## About this exercise
The entries shown below are to be printed in full, unaltered.
START Data
(** The findings about the assembly of a machine (a count that does not
    match, a missing reflector), as opposed to those about the tables. *)
Definition assemblyFinding (f : Finding) : bool :=
  match f with
  | Machine_EntryWheelCount | Machine_WheelCount _ | Machine_ReflectorCount
  | Machine_NoReflector | Machine_PlugboardCount => true
  | _ => false
  end.

(** The findings about the assembly that a machine calls for, in the order
    entry wheel, wheels by index, reflector, plugboard. *)
Definition assemblyFindings (m : Machine.t) : list Finding :=
  let n := Machine.numCharacters m in
  (if negb (Stator.numCharacters (Machine.entryWheel m) =? n)
   then [Machine_EntryWheelCount] else [])
  ++ concat (imap (fun ind whl =>
                     if negb (Wheel.numCharacters whl =? n)
                     then [Machine_WheelCount ind] else []) (Machine.wheels m))
  ++ match Machine.reflector m with
     | Some refl =>
         if negb (Reflector.numCharacters refl =? n)
         then [Machine_ReflectorCount] else []
     | None => [Machine_NoReflector]
     end
  ++ match Machine.plugboard m with
     | Some pb =>
         if negb (Plugboard.numCharacters pb =? n)
         then [Machine_PlugboardCount] else []
     | None => []
     end.

(** ** [src/models]: the presets *)
Module Models.

(** The records of the presets; [src/models/interfaces] is not among the
    sources, and the fields are those that the presets give. A wiring, a
    notch and the alphabet are strings, of type [Str]. *)
Record WheelDef (Str : Type) : Type := mkWheel {
  wheel_label : string;
  wheel_wiring : Str;
  wheel_notches : list Str;
}.
(** * LinearB bulk interface: request builder, API gateway and result handler

    A shallow embedding of [streamlit_app.py]:
    - [reformat_filters] and the construction of [requested_metrics],
      [filters], [aggregations] and [payload] (the "Request Builder");
    - [make_linearb_request] (the "API Gateway"), run against an explicit
      model of the network and of [response.json()];
    - the statements that follow the call to the gateway (the handler that
      shows an error and the download link).

    Python values are modelled by the type [value]; a Python [str] is a
    [string] whose characters are code points below 256; a [dict] is an
    association list with unique keys kept in insertion order. *)

From Stdlib Require Import ZArith NArith List String Ascii Bool Lia Arith.
From Stdlib Require Import DecimalString Decimal QArith Strings.Byte.
Import ListNotations.

Set Warnings "-register-all".

Local Open Scope string_scope.
Local Open Scope Z_scope.

(** ** Python values *)

Module Py.

(** The JSON-like fragment of Python's values that the programme handles.
    Numbers that occur in the payload are integers. *)
Inductive value : Type :=
| VNone : value
| VBool : bool -> value
| VInt : Z -> value
| VStr : string -> value
| VList : list value -> value
| VDict : list (string * value) -> value.

Definition dict := list (string * value).

(** [bool(v)]: the truth value Python gives to [v] in [if v]. *)
Definition truthy (v : value) : bool :=
  match v with
  | VNone => false
  | VBool b => b
  | VInt n => negb (n =? 0)
  | VStr s => negb (s =? "")%string
  | VList l => match l with [] => false | _ :: _ => true end
  | VDict d => match d with [] => false | _ :: _ => true end
  end.

(** [d.get(k)] *)
Fixpoint get (k : string) (d : dict) : option value :=
  match d with
  | [] => None
  | (k', v) :: rest => if (k =? k')%string then Some v else get k rest
  end.

(** [k in d] *)
Definition mem (k : string) (d : dict) : bool :=
  match get k d with Some _ => true | None => false end.

(** [d[k] = v]: an existing key keeps its position, a new key goes last. *)
Fixpoint set (k : string) (v : value) (d : dict) : dict :=
  match d with
  | [] => [(k, v)]
  | (k', v') :: rest =>
      if (k =? k')%string then (k', v) :: rest else (k', v') :: set k v rest
  end.

(** [d.update(e)] *)
Definition update (d e : dict) : dict :=
  fold_left (fun acc kv => set (fst kv) (snd kv) acc) e d.

(** Whitespace as [str.isspace] sees it, on code points below 256. *)
Definition isspace (c : ascii) : bool :=
  let n := nat_of_ascii c in
  ((9 <=? n) && (n <=? 13) || (28 <=? n) && (n <=? 32)
   || (n =? 133) || (n =? 160))%nat.

(** [s.split(sep)] for a separator of one character: every occurrence
    of the separator cuts, so empty pieces are kept. *)
Fixpoint split (sep : ascii) (s : string) : list string :=
  match s with
  | EmptyString => [EmptyString]
  | String c rest =>
      if Ascii.eqb c sep then EmptyString :: split sep rest
      else match split sep rest with
           | [] => [String c EmptyString]
           | w :: ws => String c w :: ws
           end
  end.

Fixpoint lstrip (s : string) : string :=
  match s with
  | EmptyString => EmptyString
  | String c rest => if isspace c then lstrip rest else s
  end.

Fixpoint rstrip (s : string) : string :=
  match s with
  | EmptyString => EmptyString
  | String c rest =>
      let r := rstrip rest in
      if isspace c && (r =? "")%string then EmptyString else String c r
  end.

(** [s.strip()] *)
Definition strip (s : string) : string := rstrip (lstrip s).

(** [str(n)] for an integer. *)
Definition str_of_int (n : Z) : string :=
  NilZero.string_of_int (Z.to_int n).

(** [s.zfill(width)]-style padding of the decimal form of a natural
    number, as the numeric directives of [strftime] do. *)
Fixpoint zeros (k : nat) : string :=
  match k with
  | O => EmptyString
  | S k' => String "0"%char (zeros k')
  end.

Definition zero_padded (width : nat) (n : N) : string :=
  let digits := NilZero.string_of_uint (N.to_uint n) in
  (zeros (width - String.length digits) ++ digits)%string.

End Py.

Import Py.

(** ** Helper functions of the application *)

(** [reformat_filters]: [None] for the empty string, otherwise the pieces
    between single spaces, each stripped. *)
Definition reformat_filters (filters : string) : option (list string) :=
  if negb (truthy (VStr filters)) || (Z.of_nat (String.length filters) =? 0)
  then None
  else
    let filters := split " "%char filters in
    let filters := map strip filters in
    Some filters.

(** The result of [reformat_filters] as a Python value. *)
Definition filter_value (o : option (list string)) : value :=
  match o with
  | None => VNone
  | Some l => VList (map VStr l)
  end.

(** [{n: f for n, f in zip(names, values) if f}]: the pairs are visited
    in order and each truthy value is stored under its name. *)
Definition dict_of_truthy (items : list (string * value)) : dict :=
  fold_left
    (fun acc nf => if truthy (snd nf) then Py.set (fst nf) (snd nf) acc else acc)
    items [].

(** ** The form and the metrics table *)

(** The [value] cell of a metrics row.  The column holds either a list of
    aggregation kinds or, where [metrics.json] gives no value, the float
    NaN that pandas stores for a missing entry; the code tells the two
    apart with [type(row["value"]) != float]. *)
Inductive cell : Type :=
| CFloat : cell
| CList : list string -> cell.

Definition is_float (c : cell) : bool :=
  match c with CFloat => true | CList _ => false end.

Record MetricRow : Type := mkRow {
  row_name : string;
  row_selected : bool;
  row_value : cell
}.

(** A [datetime.date]. *)
Record date : Type := mkDate {
  year : N;
  month : N;
  day : N
}.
END Data
## Written response
(** The findings about the assembly of a machine (a count that does not
    match, a missing reflector), as opposed to those about the tables. *)
Definition assemblyFinding (f : Finding) : bool :=
  match f with
  | Machine_EntryWheelCount | Machine_WheelCount _ | Machine_ReflectorCount
  | Machine_NoReflector | Machine_PlugboardCount => true
  | _ => false
  end.

(** The findings about the assembly that a machine calls for, in the order
    entry wheel, wheels by index, reflector, plugboard. *)
Definition assemblyFindings (m : Machine.t) : list Finding :=
  let n := Machine.numCharacters m in
  (if negb (Stator.numCharacters (Machine.entryWheel m) =? n)
   then [Machine_EntryWheelCount] else [])
  ++ concat (imap (fun ind whl =>
                     if negb (Wheel.numCharacters whl =? n)
                     then [Machine_WheelCount ind] else []) (Machine.wheels m))
  ++ match Machine.reflector m with
     | Some refl =>
         if negb (Reflector.numCharacters refl =? n)
         then [Machine_ReflectorCount] else []
     | None => [Machine_NoReflector]
     end
  ++ match Machine.plugboard m with
     | Some pb =>
         if negb (Plugboard.numCharacters pb =? n)
         then [Machine_PlugboardCount] else []
     | None => []
     end.

(** ** [src/models]: the presets *)
Module Models.

(** The records of the presets; [src/models/interfaces] is not among the
    sources, and the fields are those that the presets give. A wiring, a
    notch and the alphabet are strings, of type [Str]. *)
Record WheelDef (Str : Type) : Type := mkWheel {
  wheel_label : string;
  wheel_wiring : Str;
  wheel_notches : list Str;
}.
(** * LinearB bulk interface: request builder, API gateway and result handler

    A shallow embedding of [streamlit_app.py]:
    - [reformat_filters] and the construction of [requested_metrics],
      [filters], [aggregations] and [payload] (the "Request Builder");
    - [make_linearb_request] (the "API Gateway"), run against an explicit
      model of the network and of [response.json()];
    - the statements that follow the call to the gateway (the handler that
      shows an error and the download link).

    Python values are modelled by the type [value]; a Python [str] is a
    [string] whose characters are code points below 256; a [dict] is an
    association list with unique keys kept in insertion order. *)

From Stdlib Require Import ZArith NArith List String Ascii Bool Lia Arith.
From Stdlib Require Import DecimalString Decimal QArith Strings.Byte.
Import ListNotations.

Set Warnings "-register-all".

Local Open Scope string_scope.
Local Open Scope Z_scope.

(** ** Python values *)

Module Py.

(** The JSON-like fragment of Python's values that the programme handles.
    Numbers that occur in the payload are integers. *)
Inductive value : Type :=
| VNone : value
| VBool : bool -> value
| VInt : Z -> value
| VStr : string -> value
| VList : list value -> value
| VDict : list (string * value) -> value.

Definition dict := list (string * value).

(** [bool(v)]: the truth value Python gives to [v] in [if v]. *)
Definition truthy (v : value) : bool :=
  match v with
  | VNone => false
  | VBool b => b
  | VInt n => negb (n =? 0)
  | VStr s => negb (s =? "")%string
  | VList l => match l with [] => false | _ :: _ => true end
  | VDict d => match d with [] => false | _ :: _ => true end
  end.

(** [d.get(k)] *)
Fixpoint get (k : string) (d : dict) : option value :=
  match d with
  | [] => None
  | (k', v) :: rest => if (k =? k')%string then Some v else get k rest
  end.

(** [k in d] *)
Definition mem (k : string) (d : dict) : bool :=
  match get k d with Some _ => true | None => false end.

(** [d[k] = v]: an existing key keeps its position, a new key goes last. *)
Fixpoint set (k : string) (v : value) (d : dict) : dict :=
  match d with
  | [] => [(k, v)]
  | (k', v') :: rest =>
      if (k =? k')%string then (k', v) :: rest else (k', v') :: set k v rest
  end.

(** [d.update(e)] *)
Definition update (d e : dict) : dict :=
  fold_left (fun acc kv => set (fst kv) (snd kv) acc) e d.

(** Whitespace as [str.isspace] sees it, on code points below 256. *)
Definition isspace (c : ascii) : bool :=
  let n := nat_of_ascii c in
  ((9 <=? n) && (n <=? 13) || (28 <=? n) && (n <=? 32)
   || (n =? 133) || (n =? 160))%nat.

(** [s.split(sep)] for a separator of one character: every occurrence
    of the separator cuts, so empty pieces are kept. *)
Fixpoint split (sep : ascii) (s : string) : list string :=
  match s with
  | EmptyString => [EmptyString]
  | String c rest =>
      if Ascii.eqb c sep then EmptyString :: split sep rest
      else match split sep rest with
           | [] => [String c EmptyString]
           | w :: ws => String c w :: ws
           end
  end.

Fixpoint lstrip (s : string) : string :=
  match s with
  | EmptyString => EmptyString
  | String c rest => if isspace c then lstrip rest else s
  end.

Fixpoint rstrip (s : string) : string :=
  match s with
  | EmptyString => EmptyString
  | String c rest =>
      let r := rstrip rest in
      if isspace c && (r =? "")%string then EmptyString else String c r
  end.

(** [s.strip()] *)
Definition strip (s : string) : string := rstrip (lstrip s).

(** [str(n)] for an integer. *)
Definition str_of_int (n : Z) : string :=
  NilZero.string_of_int (Z.to_int n).

(** [s.zfill(width)]-style padding of the decimal form of a natural
    number, as the numeric directives of [strftime] do. *)
Fixpoint zeros (k : nat) : string :=
  match k with
  | O => EmptyString
  | S k' => String "0"%char (zeros k')
  end.

Definition zero_padded (width : nat) (n : N) : string :=
  let digits := NilZero.string_of_uint (N.to_uint n) in
  (zeros (width - String.length digits) ++ digits)%string.

End Py.

Import Py.

(** ** Helper functions of the application *)

(** [reformat_filters]: [None] for the empty string, otherwise the pieces
    between single spaces, each stripped. *)
Definition reformat_filters (filters : string) : option (list string) :=
  if negb (truthy (VStr filters)) || (Z.of_nat (String.length filters) =? 0)
  then None
  else
    let filters := split " "%char filters in
    let filters := map strip filters in
    Some filters.

(** The result of [reformat_filters] as a Python value. *)
Definition filter_value (o : option (list string)) : value :=
  match o with
  | None => VNone
  | Some l => VList (map VStr l)
  end.

(** [{n: f for n, f in zip(names, values) if f}]: the pairs are visited
    in order and each truthy value is stored under its name. *)
Definition dict_of_truthy (items : list (string * value)) : dict :=
  fold_left
    (fun acc nf => if truthy (snd nf) then Py.set (fst nf) (snd nf) acc else acc)
    items [].

(** ** The form and the metrics table *)

(** The [value] cell of a metrics row.  The column holds either a list of
    aggregation kinds or, where [metrics.json] gives no value, the float
    NaN that pandas stores for a missing entry; the code tells the two
    apart with [type(row["value"]) != float]. *)
Inductive cell : Type :=
| CFloat : cell
| CList : list string -> cell.

Definition is_float (c : cell) : bool :=
  match c with CFloat => true | CList _ => false end.

Record MetricRow : Type := mkRow {
  row_name : string;
  row_selected : bool;
  row_value : cell
}.

(** A [datetime.date]. *)
Record date : Type := mkDate {
  year : N;
  month : N;
  day : N
}.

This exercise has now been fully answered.